ANKARA KEMAL Derviş olağanüstü bir dönemin sıradışı siyasetçisiydi. Ekonomik kriz sürecinde üstlendiği rol, siyasetteki boşluk... Fırsatla hazırlığın buluştuğu benzersiz şanstı.
Önce bir karar verelim... O benzersiz koşulları yeniden yaratmak ister miyiz?
Kendi adıma yanıtlayayım: Hiç sanmıyorum!
Bugün iyi kötü ekmek yediğimiz ekonomi, meşru siyaset mevcut.
Hemfikirsek, hemen ikinci soruya geçelim... Türk siyaseti normal koşullar altında Kemal Derviş gibi bir yabancının önünü açar mı? Çok zor gözüküyor.
Bir sonraki soru... Kemal Derviş ham hayal peşinde koşacak kadar saf mı? Olmadığı 2002 seçiminden sonra CHP’den kopup bugünkü uluslararası görevini seçmesinden belli.

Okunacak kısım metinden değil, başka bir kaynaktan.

(** ** The order of the levels *)

Global Instance item_le_trans : Transitive item_le.
Proof. intros x y z. unfold item_le. apply transitivity. Qed.

Global Instance item_le_total : Total item_le.
Proof. intros x y. unfold item_le. apply total, _. Qed.

Lemma NoDup_keys_functional {A B} (l : list (A * B)) k v1 v2 :
  NoDup l.*1 → (k, v1) ∈ l → (k, v2) ∈ l → v1 = v2.
Proof.
  induction l as [|[k' v'] l IH]; simpl; [by intros _ ?%elem_of_nil|].
  intros [Hk Hnd]%NoDup_cons
    [[= <- <-]|H1]%elem_of_cons [[= ->]|H2]%elem_of_cons; [done| | |by eauto].
  - destruct Hk. apply list_elem_of_fmap. by exists (k, v2).
  - destruct Hk. apply list_elem_of_fmap. by exists (k', v1).
Qed.

(** The batch does not depend on the order in which the levels are given:
    they are taken by ascending name, and the names of a dictionary are
    distinct. *)
Theorem batch_order_is_irrelevant (a : Args) levels1 levels2 (st : Run) :
  NoDup levels1.*1 →
  levels1 ≡ₚ levels2 →
  main_loop a levels1 st = main_loop a levels2 st.
Proof.
  intros Hnd Hperm. unfold main_loop. f_equal. unfold sorted_items.
  apply (Sorted_unique_strong item_le).
  - intros [n1 l1] [n2 l2] H1 H2 Hle1 Hle2.
    rewrite merge_sort_Permutation in H1, H2. rewrite <- Hperm in H2.
    unfold item_le in *. simpl in *.
    assert (n1 = n2) as -> by by apply (anti_symm String.le).
    f_equal. by eapply NoDup_keys_functional.
  - apply Sorted_merge_sort, _.
  - apply Sorted_merge_sort, _.
  - by rewrite !merge_sort_Permutation.
Qed.

Lemma batch_order_is_irrelevant_witness :
  main_loop (mkArgs true "data" None)
    [("1-2", mkLevel [[1]] [[0]] [[0]] [] 1);
     ("1-1", mkLevel [[3]] [[0]] [[0]] [] 1)]
    (mkRun ∅ ∅ [] [] 0 0 0)
  = main_loop (mkArgs true "data" None)
      [("1-1", mkLevel [[3]] [[0]] [[0]] [] 1);
       ("1-2", mkLevel [[1]] [[0]] [[0]] [] 1)]
      (mkRun ∅ ∅ [] [] 0 0 0).
Proof.
  apply batch_order_is_irrelevant; [compute_done|apply Permutation_swap].
Defined.

(** ** The order of gates, activations and stations *)

Lemma gate_out_sizes mod_nums x o :
  gate_out mod_nums x = Ok o →
  ((length o.1 ≤ 1)%nat ∧ ∀ e, e ∈ o.1 → e.1.1 = cell_pos x)
  ∧ ((length o.2 ≤ 1)%nat ∧ ∀ e, e ∈ o.2 → e.1 = cell_pos x).
Proof.
  destruct x as [[r c] m]. unfold gate_out.
  destruct (getitem2 mod_nums r c) as [n|]; cbn [bind]; [|done].
  destruct (_ || _).
  { intros [= <-]. cbn [fst snd]. split; (split; [simpl; lia|]).
    - by intros e ->%list_elem_of_singleton.
    - by intros e ?%elem_of_nil. }
  destruct (_ && _); intros [= <-]; cbn [fst snd];
    split; (split; [simpl; lia|]);
    first [by intros e ?%elem_of_nil|by intros e ->%list_elem_of_singleton].
Qed.

Lemma station_out_sizes mod_nums x o :
  station_out mod_nums x = Ok o →
  (length o ≤ 1)%nat ∧ ∀ e, e ∈ o → e.1 = cell_pos x.
Proof.
  destruct x as [[r c] m]. unfold station_out.
  destruct (m =? MOD_STATION).
  - destruct (getitem2 mod_nums r c) as [n|]; cbn [bind]; [|done].
    intros [= <-]. split; [simpl; lia|].
    by intros e ->%list_elem_of_singleton.
  - intros [= <-]. split; [simpl; lia|]. by intros e ?%elem_of_nil.
Qed.

(** The lists of gates, of activations and of stations go through the
    grid of modifiers in row-major order, and none has two entries for one
    cell. *)
Theorem modifiers_are_in_scan_order (lvl : Level) gates activations stations :
  collect_gates lvl = Ok (gates, activations) →
  collect_stations lvl = Ok stations →
  in_scan_order (fun e : Z * Z * Z * string => e.1.1) gates
  ∧ in_scan_order (fun e : Z * Z * Z => e.1) activations
  ∧ in_scan_order (fun e : Z * Z * Z => e.1) stations.
Proof.
  rewrite collect_gates_emit, collect_stations_emit.
  intros (os & Hos & -> & ->)%foldM_emit (ss & Hss & ->)%foldM_emit1.
  cbn [app]. pose proof (cells_sorted (mods lvl)) as Hsorted. split_and!.
  - apply (mjoin_in_scan_order _ (cells (mods lvl))); [done|].
    apply Forall2_fmap_r. eapply Forall2_impl; [exact Hos|].
    intros x o Ho. by apply gate_out_sizes in Ho as [? _].
  - apply (mjoin_in_scan_order _ (cells (mods lvl))); [done|].
    apply Forall2_fmap_r. eapply Forall2_impl; [exact Hos|].
    intros x o Ho. by apply gate_out_sizes in Ho as [_ ?].
  - apply (mjoin_in_scan_order _ (cells (mods lvl))); [done|].
    eapply Forall2_impl; [exact Hss|].
    intros x o Ho. by apply station_out_sizes in Ho.
Qed.

Lemma modifiers_are_in_scan_order_witness :
  in_scan_order (fun e : Z * Z * Z * string => e.1.1)
    [(1, 2, 7, "true"); (2, 1, 0, "false")]
  ∧ in_scan_order (fun e : Z * Z * Z => e.1) [(1, 1, 3); (2, 2, 5)]
  ∧ in_scan_order (fun e : Z * Z * Z => e.1) [(1, 3, 1); (2, 3, 2)].
Proof.
  apply (modifiers_are_in_scan_order
           (mkLevel [[3; 1; 1]; [1; 1; 1]] [[1; 4; 6]; [3; 1; 6]]
              [[3; 7; 0]; [0; 5; 1]] [] 1));
    reflexivity.
Defined.

(** * The batch loop on a file system that can fail *)

(** A level whose name has a slash converts, but its file would lie in a
    directory nobody made: [write_text] raises, the loop reports it and
    counts no conversion. *)
Example write_text_failure_is_reported :
  main_loop_io (mkArgs false "data" None)
    (fun _ => mkAnswers None (inl false) (Some "No such file or directory"))
    [("1-a/b", mkLevel [[3]] [[0]] [[0]] [] 1)]
    (mkRunIO [] [] [] 0 0 0)
  = {| calls :=
         [ Mkdir ["data"; "1"] None;
           Exists ["data"; "1"; "1-a/b.dzn"] (inl false);
           WriteText ["data"; "1"; "1-a/b.dzn"]
             (render (mkDzn 1 1 1 (1, 1) [] [] [(1, 1, "STRAIGHT_RL")]
                        [] [] [] [] []))
             (Some "No such file or directory") ];
       io_stdout := [];
       io_stderr :=
         [("1-a/b", FromFileSystem "No such file or directory")];
       io_converted := 0; io_skipped_prefix := 0;
       io_skipped_existing := 0 |}.
Proof. by vm_compute. Qed.

(** ** Invariants of the loop with calls *)

Ltac io_step_cases :=
  unfold level_step_io, convert_and_write; repeat case_match; simplify_eq.

Lemma level_step_io_calls a ans st item :
  ∃ new, calls (level_step_io a ans st item) = calls st ++ new.
Proof.
  destruct item as [name lvl]. io_step_cases; cbn;
    rewrite <- ?(assoc_L (++)); try (by eexists);
    exists []; by rewrite app_nil_r.
Qed.

Lemma fold_level_step_io_ind (P : RunIO → Prop) a env k items st :
  P st →
  (∀ st ans name lvl,
     (name, lvl) ∈ items → P st → P (level_step_io a ans st (name, lvl))) →
  P (fold_left
       (fun st (ix : nat * (string * Level)) =>
          level_step_io a (env ix.1) st ix.2)
       (enumerate_from k items) st).
Proof.
  revert k st. induction items as [|[name lvl] items IH]; intros k st Hst Hstep;
    cbn [fold_left enumerate_from]; [done|].
  apply IH.
  - apply Hstep; [by left|done].
  - intros st0 ans n l Hin. apply Hstep. by right.
Qed.

Lemma main_loop_io_ind (P : RunIO → Prop) a env levels st :
  P st →
  (∀ st ans name lvl,
     (name, lvl) ∈ levels → P st → P (level_step_io a ans st (name, lvl))) →
  P (main_loop_io a env levels st).
Proof.
  intros Hst Hstep. unfold main_loop_io, enumerate.
  apply fold_level_step_io_ind; [done|].
  intros st0 ans name lvl Hin. apply Hstep.
  unfold sorted_items in Hin. by rewrite merge_sort_Permutation in Hin.
Qed.

(** What the iteration of a level establishes, and no iteration undoes,
    holds after the loop. *)
Lemma fold_level_step_io_reaches (Q : RunIO → Prop) a env k items st name lvl :
  (name, lvl) ∈ items →
  (∀ st ans, Q (level_step_io a ans st (name, lvl))) →
  (∀ st ans item, Q st → Q (level_step_io a ans st item)) →
  Q (fold_left
       (fun st (ix : nat * (string * Level)) =>
          level_step_io a (env ix.1) st ix.2)
       (enumerate_from k items) st).
Proof.
  intros Hin Hmine Hkeep. revert k st.
  induction items as [|item items IH]; intros k st;
    [by apply elem_of_nil in Hin|].
  cbn [fold_left enumerate_from fst snd].
  apply elem_of_cons in Hin as [<-|Hin]; [|by apply IH].
  generalize (S k). intros k'.
  assert (∀ st', Q st' →
            Q (fold_left
                 (fun st (ix : nat * (string * Level)) =>
                    level_step_io a (env ix.1) st ix.2)
                 (enumerate_from k' items) st')) as Hrest.
  { clear IH. revert k'. induction items as [|it items IH]; intros k' st' Hq;
      cbn [fold_left enumerate_from]; [done|].
    apply IH. cbn [fst snd]. by apply Hkeep. }
  apply Hrest, Hmine.
Qed.

Lemma main_loop_io_reaches (Q : RunIO → Prop) a env levels st name lvl :
  (name, lvl) ∈ levels →
  (∀ st ans, Q (level_step_io a ans st (name, lvl))) →
  (∀ st ans item, Q st → Q (level_step_io a ans st item)) →
  Q (main_loop_io a env levels st).
Proof.
  intros Hin. unfold main_loop_io, enumerate.
  apply fold_level_step_io_reaches.
  unfold sorted_items. by rewrite merge_sort_Permutation.
Qed.

Lemma calls_kept a ans st item c :
  c ∈ calls st → c ∈ calls (level_step_io a ans st item).
Proof.
  intros Hc. destruct (level_step_io_calls a ans st item) as [new ->].
  apply elem_of_app. by left.
Qed.

(** ** What one iteration adds *)

Lemma level_step_io_new_calls a ans st name lvl :
  ∃ new,
    calls (level_step_io a ans st (name, lvl)) = calls st ++ new
    ∧ io_converted (level_step_io a ans st (name, lvl))
      = (io_converted st + length (filter is_written new))%nat
    ∧ ∀ c, c ∈ new →
        taken_up a name
        ∧ ((∃ r, c = Mkdir (output_dir_of a name) r)
           ∨ (force a = false ∧ ∃ b, c = Exists (output_path_of a name) b)
           ∨ (∃ content r,
                c = WriteText (output_path_of a name) content r
                ∧ convert_level name lvl = Ok content)).
Proof.
  unfold taken_up. io_step_cases; cbn; rewrite <- ?(assoc_L (++)); simpl;
    (first [eexists; split; [reflexivity|]
           |exists []; split; [by rewrite app_nil_r|]]);
    (split; [cbn; repeat case_decide; try tauto; simpl; lia|]);
    intros c Hc; repeat (apply elem_of_cons in Hc as [->|Hc]);
    try (by apply elem_of_nil in Hc);
    (split; [done|]); naive_solver.
Qed.

Lemma level_step_io_new_errors a ans st name lvl :
  ∃ new,
    io_stderr (level_step_io a ans st (name, lvl)) = io_stderr st ++ new
    ∧ ∀ n err, (n, err) ∈ new →
        n = name ∧ taken_up a name
        ∧ match err with
          | FromConversion e => convert_level name lvl = Raise e
          | FromFileSystem msg =>
              ∃ c, c ∈ calls (level_step_io a ans st (name, lvl))
                   ∧ call_raised c = Some msg
                   ∧ (call_path c = output_dir_of a name
                      ∨ call_path c = output_path_of a name)
          end.
Proof.
  unfold taken_up.
  destruct (startswith "#" name) eqn:Hhash.
  { exists []. unfold level_step_io. rewrite Hhash.
    split; [by rewrite app_nil_r|]. by intros ?? ?%elem_of_nil. }
  destruct (prefix_mismatch a name) eqn:Hpre.
  { exists []. unfold level_step_io. rewrite Hhash, Hpre.
    split; [by rewrite app_nil_r|]. by intros ?? ?%elem_of_nil. }
  unfold level_step_io, convert_and_write. rewrite Hhash, Hpre.
  destruct (mkdir_raises ans) as [msg|].
  { eexists. split; [reflexivity|].
    intros n err [= -> ->]%list_elem_of_singleton. split_and!; [done..|].
    eexists. split; [cbn; apply elem_of_app; right; by left|]. by split; [|left]. }
  destruct (force a).
  - destruct (convert_level name lvl) as [content|e] eqn:Hconv.
    + destruct (write_text_raises ans) as [msg|].
      * eexists. split; [reflexivity|].
        intros n err [= -> ->]%list_elem_of_singleton. split_and!; [done..|].
        eexists. split; [cbn; apply elem_of_app; right; by left|].
        by split; [|right].
      * exists []. split; [cbn; by rewrite app_nil_r|].
        by intros ?? ?%elem_of_nil.
    + eexists. split; [reflexivity|].
      by intros n err [= -> ->]%list_elem_of_singleton.
  - destruct (exists_answer ans) as [[|]|msg].
    + exists []. split; [cbn; by rewrite app_nil_r|].
      by intros ?? ?%elem_of_nil.
    + destruct (convert_level name lvl) as [content|e] eqn:Hconv.
      * destruct (write_text_raises ans) as [msg|].
        -- eexists. split; [reflexivity|].
           intros n err [= -> ->]%list_elem_of_singleton.
           split_and!; [done..|].
           eexists. split; [cbn; apply elem_of_app; right; by left|].
           by split; [|right].
        -- exists []. split; [cbn; by rewrite app_nil_r|].
           by intros ?? ?%elem_of_nil.
      * eexists. split; [reflexivity|].
        by intros n err [= -> ->]%list_elem_of_singleton.
    + eexists. split; [reflexivity|].
      intros n err [= -> ->]%list_elem_of_singleton. split_and!; [done..|].
      eexists. split; [cbn; apply elem_of_app; right; by left|].
      by split; [|right].
Qed.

Kemal Derviş’in UNDP Başkanlığı 14 ay sonra bitiyor. Derviş’i yakından izleyen bir gazeteci sıfatıyla daha erken dönmesini beklemem.

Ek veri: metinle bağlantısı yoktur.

(** * Codex example editor (site/examples/codex.js) over a model of the Slate core

    The example composes four feature plugins (math blocks, links, images,
    checklists) over a Slate editor and defines the toolbar commands
    [toggleBlock], [toggleMark], [insertLink], [insertImage] and
    [insertMathBlock].  The commands and plugins are embedded from the source
    file, and so are the keyboard and toolbar handlers and the render
    functions [Element] and [Leaf].  The Slate core they call ([Editor.nodes], [Transforms.setNodes],
    ...) is not part of the example file: it is modelled from the written
    specification of the document tree, the range model and the transform
    engine. *)

From Stdlib Require Import Ascii String.
From stdpp Require Import base option list strings gmap.

Open Scope string_scope.
Open Scope nat_scope.
Open Scope list_scope.

(** ** JavaScript values used by the example *)

Module JS.

(** [s && ...] on a string: the empty string is falsy. *)
Definition truthy (s : string) : bool :=
  match s with EmptyString => false | String _ _ => true end.

(** [s.split(sep)] for a one-character separator. *)
Fixpoint split (sep : ascii) (s : string) : list string :=
  match s with
  | EmptyString => [EmptyString]
  | String ch s' =>
      if Ascii.eqb ch sep then EmptyString :: split sep s'
      else match split sep s' with
           | [] => [String ch EmptyString]
           | w :: ws => String ch w :: ws
           end
  end.

(** [const [x] = arr]: the first element, or [undefined]. *)
Definition first {A} (l : list A) : option A := head l.

(** [arr.pop()]: the last element, or [undefined]. *)
Definition pop {A} (l : list A) : option A := last l.

(** [arr.includes(x)] on an array of strings. *)
Definition includes (l : list string) (x : string) : bool :=
  existsb (String.eqb x) l.

End JS.

(** ** Document tree *)

(** A mark or attribute value: the booleans and strings of the data model. *)
Inductive Value :=
  | VBool (b : bool)
  | VStr (s : string).

Global Instance Value_eq_dec : EqDecision Value.
Proof. solve_decision. Defined.

(** [v === true] *)
Definition is_true_value (v : option Value) : bool :=
  match v with Some (VBool true) => true | _ => false end.

(** Modelled from the spec: the Node of the data model.  A Text node holds a
    string and its mark attributes; an Element node holds a [type] tag, its
    other attributes ([url], [checked]) and an ordered sequence of children.
    Only elements carry a [type]: [n.type] of a Text is [undefined]. *)
#[local] Unset Elimination Schemes.
Inductive Node :=
  | Text (text : string) (marks : gmap string Value)
  | Element (type : string) (props : gmap string Value) (children : list Node).

#[local] Set Elimination Schemes.

(** [n.type], [undefined] (here [None]) on a Text. *)
Definition node_type (n : Node) : option string :=
  match n with
  | Text _ _ => None
  | Element t _ _ => Some t
  end.

(** [n.type === ty] *)
Definition has_type (ty : string) (n : Node) : bool :=
  match node_type n with
  | Some t => String.eqb t ty
  | None => false
  end.

Definition node_children (n : Node) : list Node :=
  match n with
  | Text _ _ => []
  | Element _ _ ks => ks
  end.

Definition isText (n : Node) : bool :=
  match n with Text _ _ => true | Element _ _ _ => false end.

Definition isElement (n : Node) : bool := negb (isText n).

(** The induction principle for the nested tree. *)
Section Node_induction.
Variable P : Node -> Prop.
Hypothesis P_text : forall s m, P (Text s m).
Hypothesis P_element : forall t a ks, Forall P ks -> P (Element t a ks).

Fixpoint Node_forall_ind (n : Node) : P n :=
  match n with
  | Text s m => P_text s m
  | Element t a ks =>
      P_element t a ks
        ((fix go (l : list Node) : Forall P l :=
            match l with
            | [] => List.Forall_nil P
            | k :: l' => List.Forall_cons P k l' (Node_forall_ind k) (go l')
            end) ks)
  end.
End Node_induction.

Dönse de bir parti kurup başına geçer mi? Yine sanmam. Olsa olsa siyasetteki gidişatın yol açabileceği yeni bir oluşumda ikinci veya üçüncü görev alabilir, o kadar.
Bence asıl merak konusu, Derviş’in bu kısa ziyaretinin yarattığı heyecan dalgası olmalıdır.
Kapatma davası iktidarı sarsmış olabilir ama gözüken o ki asıl boşluk muhalefette.
Hani insanın aklına, Üçüncü Yol mimarı Köksal Toptan’dan mülhem Dördüncü Yol formülü gelmiyor değil... Şöyle ki, bırakın AKP’yi bir yana, asıl dava anamuhalefete açılsın desek... Gerçek muhalefetle karşılaşırsa zaten AKP’nin aklı başına gelir, saçmalığı bırakır. Parti kapatmadan, seçmeni mağdur etmeden işimize bakarız. Nasıl fikir ama?
Mahkemeyi yargısız infaz için kullanmak
ANAYASA Mahkemesi’nin her kararı neden bu kadar tartışılıyor hiç düşündünüz mü?
Biraz ekran, biraz köşe o biziz işte! Önce deprem uzmanları ekranları, köşeleri sardı.
Ardından -aralarında kulunuzun da bulunduğu- ekonomik kriz yorumcuları. Şimdi de Anayasa Mahkemesi falcıları!
İşi öylesine abarttık ki, Anayasa Mahkemesi’nin hiçbir kararı halk jürisini ikna edemez hale geldi. Örnek mi istiyorsunuz, buyurun.
Son günlerin moda senaryosunu herhalde okudunuz/duydunuz.
"AKP kapatılmayacak, ama Tayyip Erdoğan ve arkadaşlarına siyasi yasak gelecek."
Bir taşla kaç kuş birden, dikkatinizi çekerim...
Tek sorun var: Bu senaryo Anayasa’nın açık hükmüne aykırı.
Anayasa Madde 69 diyor ki:
"Bir siyasi partinin temelli kapatılmasına beyan veya faaliyetleriyle sebep olan kurucuları dahil üyeleri, Anayasa Mahkemesi’nin temelli kapatmaya ilişkin kesin kararının Resmi Gazete’de gerekçeli olarak yayımlanmasından başlayarak beş yıl süreyle bir başka partinin kurucusu, üyesi, yöneticisi ve deneticisi olamazlar."
Demek ki neymiş... Parti kapatılmazsa, yasak olmazmış. Nokta.
Hazır yeri gelmişken, halk jürisi kanaat önderlerine naçizane önerim var. AKP kapatılmasın istiyorlar, olabilir, katılırım. Siyasi yasak umuyorlar, kendi fikirleri, saygı duyarım.
Yalnız siyasi senaryolarını -örneğin partiyi koruyup, lideri feda etme gibi- uygulatma zemini yine siyasetle sınırlı kalmalı. Yargıyı yargısız infaz amaçlı kullanmaya kimse yeltenmemeli.
Hatta tercihen -tıpkı Haşim Kılıç’ın yazdığı gibi- siyaseten uzlaşma sağlanabilecek konular yüksek yargının önüne gelmemeli!